Ukraine : le patriarcat orthodoxe de Moscou isolé
Dès le début de l’invasion russe de l’Ukraine, le 24 février 2022, les autorités orthodoxes ukrainiennes relevant du patriarcat de Moscou avaient exprimé leur opposition au conflit et avaient pris leurs distances avec le patriarche Cyrille. En effet, ce dernier n’a pas caché son soutien à la politique du gouvernement de Poutine, et a justifié l’intervention militaire comme un « combat métaphysique » du bien contre le mal de l’Occident.
Rupture avec le patriarcat de Moscou
Selon la loi ukrainienne, les membres d’une paroisse peuvent décider à la majorité des deux tiers du passage de la communauté à une autre confession.

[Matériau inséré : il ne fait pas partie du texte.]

Lemma append_empty_r (a : string) : (a ++ "")%string = a.
Proof. induction a as [|c a IH]; simpl; [reflexivity | now rewrite IH]. Qed.

Lemma append_assoc3 (a b c : string) : ((a ++ b) ++ c)%string = (a ++ b ++ c)%string.
Proof. induction a as [|x a IH]; simpl; [reflexivity | now rewrite IH]. Qed.

(** The reduce of the key: the first name followed by ['|'] and a name for
    every further element. *)
Lemma key_fold (l : list string) (x : string) :
  fold_left (fun str ref => (str ++ "|" ++ ref)%string) l x
  = (x ++ fold_right (fun ref acc => String "|" (ref ++ acc)) "" l)%string.
Proof.
  revert x. induction l as [|r l IH]; intros x; simpl.
  - now rewrite append_empty_r.
  - rewrite IH, append_assoc3. reflexivity.
Qed.

Lemma key_fold_inj (l l' : list string) (x x' : string) :
  Forall pipeFree (x :: l) -> Forall pipeFree (x' :: l') ->
  fold_left (fun str ref => (str ++ "|" ++ ref)%string) l x
  = fold_left (fun str ref => (str ++ "|" ++ ref)%string) l' x' ->
  x :: l = x' :: l'.
Proof.
  rewrite !key_fold. revert x x' l'.
  induction l as [|r l IH]; intros x x' [|r' l'] H H' E; simpl in E;
    inversion H as [|? ? Hx Hl]; inversion H' as [|? ? Hx' Hl']; subst.
  - rewrite !append_empty_r in E. now subst.
  - rewrite append_empty_r in E. subst x. now apply pipe_append_not_free in Hx.
  - rewrite append_empty_r in E. subst x'. now apply pipe_append_not_free in Hx'.
  - apply append_pipe_inj in E; [| assumption | assumption].
    destruct E as [-> E]. f_equal. now apply IH.
Qed.

Lemma insert_In {A} (cmp : A -> A -> Z) (x y : A) (l : list A) :
  In x (insert cmp y l) <-> x = y \/ In x l.
Proof.
  induction l as [|z l IH]; simpl; [intuition |].
  destruct (cmp y z <=? 0)%Z; simpl; [intuition |].
  rewrite IH. intuition.
Qed.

Quantité de paroisses ukrainiennes jusqu’à présent fidèles à Moscou, pour la plupart dans l’ouest du pays, ont décidé de quitter l’Eglise orthodoxe ukrainienne qui a pour primat le patriarche de Moscou.
Environ 60% des 41 millions d’Ukrainiens se réclament du christianisme orthodoxe. Ils appartiennent à deux Eglises différentes : l’Eglise orthodoxe ukrainienne du Patriarcat de Moscou ou l’Eglise orthodoxe d’Ukraine indépendante (autocéphale), fondée fin 2018. L’Eglise fidèle à Moscou compte en Ukraine beaucoup plus de paroisses que toute autre confession.
Les dissensions entre Kiev et Moscou sont allées en s’aggravant au fil des semaines. L’Assemblée clérico-laïque de l’Eglise orthodoxe ukrainienne, convoquée par le métropolite Onuphre de Kiev a déclaré, le 27 mai 2022, sa pleine indépendance à l'égard du patriarcat de Moscou.
L’assemblée a approuvé les amendements au statut de l’administration de l’Eglise orthodoxe ukrainienne, de « l’indépendance et de l’autonomie complètes de l’Eglise orthodoxe ukrainienne ». La déclaration finale de l’assemblée « condamne la guerre comme une violation du commandement de Dieu : “Tu ne tueras pas !” (Ex 20, 13) et compatit avec tous ceux qui ont souffert de la guerre ».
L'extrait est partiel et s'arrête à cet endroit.